#199, Juniper Hill - Devney Perry (The Edens #2)

        Memphis Ward, birlikte olmaması gerektiğini çok geç fark ettiği adamın çocuğunu doğurduğunda ve ailesine adamın adını vermeyi reddettiğinde ailesi onunla bağlarını koparır. Böylece New York'ta birikmiş biraz parası ve yeni doğmuş çocuğuyla kalakalır. İnternetten Quincy, Montana'da bir otelde çalışan ilanını gördüğünde hemen başvurur. Otelin müdürü Eloise Eden ile video görüşmeleri çok sever, çok iyi anlaşırlar. Böylece Memphis kalan birkaç eşyasını arabaya doldurur, iki aylık bebeğiyle birkaç günlük yolculuk sonrası Quincy'ye gelir.

        Şansa, Quincy'de Memphis'in aradığı fiyat aralığında kiralık ev yoktur. Eloise onun yardımına çok ihtiyaç duyduğu için otelin restoranını işleten abisi Knox Eden'ın garajının üstündeki daireyi ucuz fiyata Memphis'e kiralar. Knox emrivakiye getirilen bu işten hoşlanmaz. Memphis'in yanında sürekli huysuz davranmaktadır. Bunun sebepleri arasında Memphis'in geçmişini bilmemeleri, Memphis'in çok güzel bir kadın olması ve ikisinin de kendi hayatlarıyla çok meşgul olduğu için yakınlaşmamaları gerektiği dışında; Knox'un geçmişte başına gelen ve kalbini kıran bir kadın ve bebek olayı vardır.
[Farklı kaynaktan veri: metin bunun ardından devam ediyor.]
(** Exchanges reachable from [exchange(name)] through its operations. *)
Inductive ex_reachable : exchange -> Prop :=
  | exr_new nm : ex_reachable (mk_exchange nm ∅)
  | exr_buy clock sec a amt pr now u ex :
      ex_reachable ex -> ex_reachable (ex_buy clock sec a amt pr now u ex)
  | exr_sell clock sec a amt pr now u ex :
      ex_reachable ex -> ex_reachable (ex_sell clock sec a amt pr now u ex)
  | exr_enter clock o u ex :
      ex_reachable ex -> ex_reachable (ex_enter clock o u ex)
  | exr_execute now ex :
      ex_reachable ex -> ex_reachable (snd (ex_execute now ex)).

(** ** The caller: [actor.record] *)




(** Total quantity of a book. *)
Definition sum_amounts (l : list trade) : Z := fold_right (fun o acc => amount o + acc) 0 l.

(** Every order resting in [m'] is an order of [m] whose quantity moved
    toward zero. *)
Definition residual_of (m m' : market) : Prop :=
  (forall o', In o' (buying m') ->
     exists o, In o (buying m) /\ o' = set_amount o (amount o') /\ amount o' <= amount o) /\
  (forall o', In o' (selling m') ->
     exists o, In o (selling m) /\ o' = set_amount o (amount o') /\ amount o <= amount o').

(** [exchange.open]: the agent's open orders, market by market. *)
Definition ex_open (a : string) (ex : exchange) : list trade :=
  List.flat_map (fun kv => open a kv.2) (map_to_list (markets ex)).





(** Every market sits under its own name and holds only orders of that
    security. *)
Definition books_sec (k : string) (m : market) : Prop :=
  name m = k /\ forall o, In o (buying m ++ selling m) -> security o = k.

(** A small exchange: a seller and a buyer of grain, a buyer of wheat. *)
Definition w_exchange : exchange :=
  let ex := mk_exchange "exch" ∅ in
  let ex := ex_enter 0 (mk_trade "grain" (Some 1000) 1 (-100) "b") true ex in
  let ex := ex_buy 0 "grain" "a" 90 (Some 1100) 1 true ex in
  ex_enter 0 (mk_trade "wheat" (Some 500) 2 5 "a") true ex.



(** * Proofs *)

Ltac zbool :=
  repeat match goal with
  | |- context [Z.ltb ?a ?b] => destruct (Z.ltb_spec a b)
  | |- context [Z.leb ?a ?b] => destruct (Z.leb_spec a b)
  | |- context [Z.eqb ?a ?b] => destruct (Z.eqb_spec a b)
  | H : context [Z.ltb ?a ?b] |- _ => destruct (Z.ltb_spec a b)
  | H : context [Z.leb ?a ?b] |- _ => destruct (Z.leb_spec a b)
  | H : context [Z.eqb ?a ?b] |- _ => destruct (Z.eqb_spec a b)
  end; simpl in *.

(** ** Keys and sorting *)

Definition key_le (k1 k2 : ext * Z) : Prop := key_leb k1 k2 = true.

Lemma key_le_total k1 k2 : key_le k1 k2 \/ key_le k2 k1.
Proof.
  destruct k1 as [[|x|] t1], k2 as [[|y|] t2]; unfold key_le, key_leb; simpl;
    zbool; auto; lia.
Qed.

Lemma key_le_trans k1 k2 k3 : key_le k1 k2 -> key_le k2 k3 -> key_le k1 k3.
Proof.
  destruct k1 as [[|x|] t1], k2 as [[|y|] t2], k3 as [[|z|] t3];
    unfold key_le, key_leb; simpl; zbool; auto; try discriminate; lia.
Qed.

Lemma key_le_same_price e t1 t2 : key_le (e, t1) (e, t2) -> t1 <= t2.
Proof.
  destruct e as [|x|]; unfold key_le, key_leb; simpl; zbool; try discriminate; lia.
Qed.

Lemma in_insort key x l y : In y (insort key x l) -> y = x \/ In y l.
Proof.
  induction l as [|z l IH]; simpl; [intuition|].
  destruct (key_leb (key z) (key x)); simpl; intuition.
Qed.

Lemma in_sort_by_acc key l acc y :
  In y (fold_left (fun acc x => insort key x acc) l acc) -> In y l \/ In y acc.
Proof.
  revert acc; induction l as [|x l IH]; simpl; intros acc H; [auto|].
  destruct (IH _ H) as [?|H1]; [auto|].
  destruct (in_insort _ _ _ _ H1); auto.
Qed.

Lemma in_sort_by key l y : In y (sort_by key l) -> In y l.
Proof.
  unfold sort_by; intros H; destruct (in_sort_by_acc _ _ _ _ H) as [?|[]]; auto.
Qed.

Lemma in_insort_self key x l : In x (insort key x l).
Proof.
  induction l as [|z l IH]; simpl; [auto|].
  destruct (key_leb (key z) (key x)); simpl; auto.
Qed.

Lemma in_insort_keep key x l y : In y l -> In y (insort key x l).
Proof.
  induction l as [|z l IH]; simpl; [tauto|].
  destruct (key_leb (key z) (key x)); simpl; intuition.
Qed.

Lemma in_sort_by_acc_r key l acc y :
  In y l \/ In y acc -> In y (fold_left (fun acc x => insort key x acc) l acc).
Proof.
  revert acc; induction l as [|x l IH]; simpl; intros acc H.
  - intuition.
  - apply IH. destruct H as [[->|H]|H].
    + right; apply in_insort_self.
    + auto.
    + right; apply in_insort_keep; auto.
Qed.

Lemma in_sort_by_r key l y : In y l -> In y (sort_by key l).
Proof. intros H; apply in_sort_by_acc_r; auto. Qed.

Definition sorted_keys (key : trade -> ext * Z) (l : list trade) : Prop :=
  StronglySorted key_le (map key l).

Lemma insort_sorted key x l : sorted_keys key l -> sorted_keys key (insort key x l).
Proof.
  unfold sorted_keys; induction l as [|y l IH]; simpl; intros H.
  - repeat constructor.
  - apply StronglySorted_inv in H as [Hs Hf].
    destruct (key_leb (key y) (key x)) eqn:E; simpl.
    + constructor; [auto|].
      apply List.Forall_forall; intros k Hk. apply in_map_iff in Hk as [z [<- Hz]].
      destruct (in_insort _ _ _ _ Hz) as [->|Hz']; [exact E|].
      rewrite List.Forall_forall in Hf; apply Hf, in_map; auto.
    + assert (Hxy : key_le (key x) (key y)).
      { destruct (key_le_total (key x) (key y)) as [?|H']; auto. unfold key_le in H'; congruence. }
      constructor; [constructor; auto|].
      constructor; [auto|].
      apply List.Forall_forall; intros k Hk.
      eapply key_le_trans; [exact Hxy|]. rewrite List.Forall_forall in Hf; auto.
Qed.

Lemma sort_by_sorted key l : sorted_keys key (sort_by key l).
Proof.
  unfold sort_by.
  assert (G : forall acc, sorted_keys key acc ->
             sorted_keys key (fold_left (fun acc x => insort key x acc) l acc)).
  { induction l as [|x l IH]; simpl; intros acc H; auto. apply IH, insort_sorted, H. }
  apply G; constructor.
Qed.

Lemma filter_sorted key f l : sorted_keys key l -> sorted_keys key (List.filter f l).
Proof.
  unfold sorted_keys; induction l as [|y l IH]; simpl; intros H; auto.
  apply StronglySorted_inv in H as [Hs Hf].
  destruct (f y); simpl; auto.
  constructor; auto.
  apply List.Forall_forall; intros k Hk. apply in_map_iff in Hk as [z [<- Hz]].
  apply filter_In in Hz as [Hz _].
  rewrite List.Forall_forall in Hf; apply Hf, in_map; auto.
Qed.

Lemma sorted_app_l key l1 l2 : sorted_keys key (l1 ++ l2) -> sorted_keys key l1.
Proof.
  unfold sorted_keys; induction l1 as [|y l IH]; simpl; intros H; [constructor|].
  apply StronglySorted_inv in H as [Hs Hf].
  constructor; auto.
  apply List.Forall_forall; intros k Hk. rewrite List.Forall_forall in Hf; apply Hf.
  rewrite map_app; apply in_or_app; auto.
Qed.

Lemma sorted_nth key l i j x y :
  sorted_keys key l -> (i < j)%nat -> nth_error l i = Some x -> nth_error l j = Some y ->
  key_le (key x) (key y).
Proof.
  unfold sorted_keys; revert i j; induction l as [|z l IH]; intros i j H Hij Hi Hj.
  - destruct i; discriminate.
  - apply StronglySorted_inv in H as [Hs Hf].
    destruct i as [|i], j as [|j]; simpl in *; try lia.
    + injection Hi as <-. rewrite List.Forall_forall in Hf; apply Hf, in_map.
      eapply nth_error_In; eauto.
    + apply (IH i j); auto; lia.
Qed.

(** ** One iteration of the loop *)

Lemma last_opt_spec l b : last_opt l = Some b -> l = removelast l ++ [b].
Proof.
  unfold last_opt; destruct (rev l) as [|x r] eqn:E; intros H; [discriminate|].
  injection H as <-.
  assert (Hl : l = rev r ++ [x]) by (rewrite <- (rev_involutive l), E; reflexivity).
  rewrite Hl, removelast_last; reflexivity.
Qed.

Lemma last_opt_app l b : last_opt (l ++ [b]) = Some b.
Proof. unfold last_opt; rewrite rev_app_distr; reflexivity. Qed.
Tekrar kalbinin kırılmasını istemez. Ama geceleri Memphis'in bebeği sadece Knox'un kucağında vakit geçirip de ağlamayı kestiğinde Knox bu bebeğe bağlandığını reddedemez. Memphis ise fark etmeden kalbine girmiştir zaten.


        Sık sık gözlerim dolarak okuduğum bir kitap oldu. Neredeyse her bölümde Memphis ağlıyordu, Drake ağlıyordu. Knox onların ağlamalarına dayanamıyordu. Bunlara kayıtsız kalmak zordu. Memphis'in ailesi gerçekten "piece of work" dedikleri tiptendi. Knox nasıl onlarla karşılaşmalarında yüzlerine bir yumruk geçirmedi hala şaşkınım. Ben olsam sinirden neler neler yapardım.
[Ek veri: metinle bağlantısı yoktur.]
Definition op `{Number} {A} (m : TF A) : Method A := λ this h,
  ((m h).1, (this, (m h).2)).

Definition scoped `{Number} `{Tensors A} (body : Method A) : Method A :=
  λ this h,
    match body this h with
    | (Ok r, (this', h')) =>
        (Ok r, (this', end_scope (next h) (tensors_in r) h'))
    | (Throw e, (this', h')) => (Throw e, (this', end_scope (next h) ∅ h'))
    end.

Module Object.
Section Methods.
Context `{Number, !Runtime}.

Definition normalizeBoxes (boxes : Tensor T2) : Method (Tensor T2) :=
  boxOffsets ← op (tf_slice boxes [0; 0] [-1; 2]%Z);
  boxSizes ← op (tf_slice boxes [0; 2] [-1; 2]%Z);
  inputSize ← field inputSizeTensor;
  quotient ← op (tf_div boxOffsets inputSize);
  anchors ← field anchors;
  boxCenterPoints ← op (tf_add quotient anchors);
  doubleInputSize ← field doubleInputSizeTensor;
  halfBoxSizes ← op (tf_div boxSizes doubleInputSize);
  startPoints ← op (tf_sub boxCenterPoints halfBoxSizes);
  endPoints ← op (tf_add boxCenterPoints halfBoxSizes);
  inputSize ← field inputSizeTensor;
  scaledStart ← op (tf_mul startPoints inputSize);
  inputSize ← field inputSizeTensor;
  scaledEnd ← op (tf_mul endPoints inputSize);
  op (tf_concat2d [scaledStart; scaledEnd] 1).

Definition _decode_landmarks (raw_landmarks : Tensor T2) : Method (Tensor T3) :=
  reshaped ← op (tf_reshape3 raw_landmarks [-1; 7; 2]%Z);
  inputSize ← field inputSizeTensor;
  quotient ← op (tf_div reshaped inputSize);
  anchors ← field anchors;
  anchors3 ← op (tf_reshape3 anchors [-1; 1; 2]%Z);
  relative_landmarks ← op (tf_add quotient anchors3);
  inputSize ← field inputSizeTensor;
  op (tf_mul relative_landmarks inputSize).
        Serinin ilk kitabına göre bunu daha çok beğendim. Belki karakterlerden, belki olayların ilerleyişinden, belki Memphis'in değişen hayatı ve bunlar hakkında düşünceleri yüzünden... İnsanların tavsiye ettiği kadar vardı. Blogda sık sık bahsettiğim gibi: Bu seri de önceki diğer bazı kitaplar gibi beni küçük kasabaya taşınmaya teşvik ediyor. Aklım gerçekten çeliniyor.

        Kitabın sonunda yaşanan olay hakkında... Yüreğim ağzımda okudum. Jill'in bir şeylere bulaşacağını düşünmüştüm ama bu gerçekleşince okumasının bu kadar zor olacağını düşünmemiştim.

        


        "Standing on your own doesn't mean you have to be alone."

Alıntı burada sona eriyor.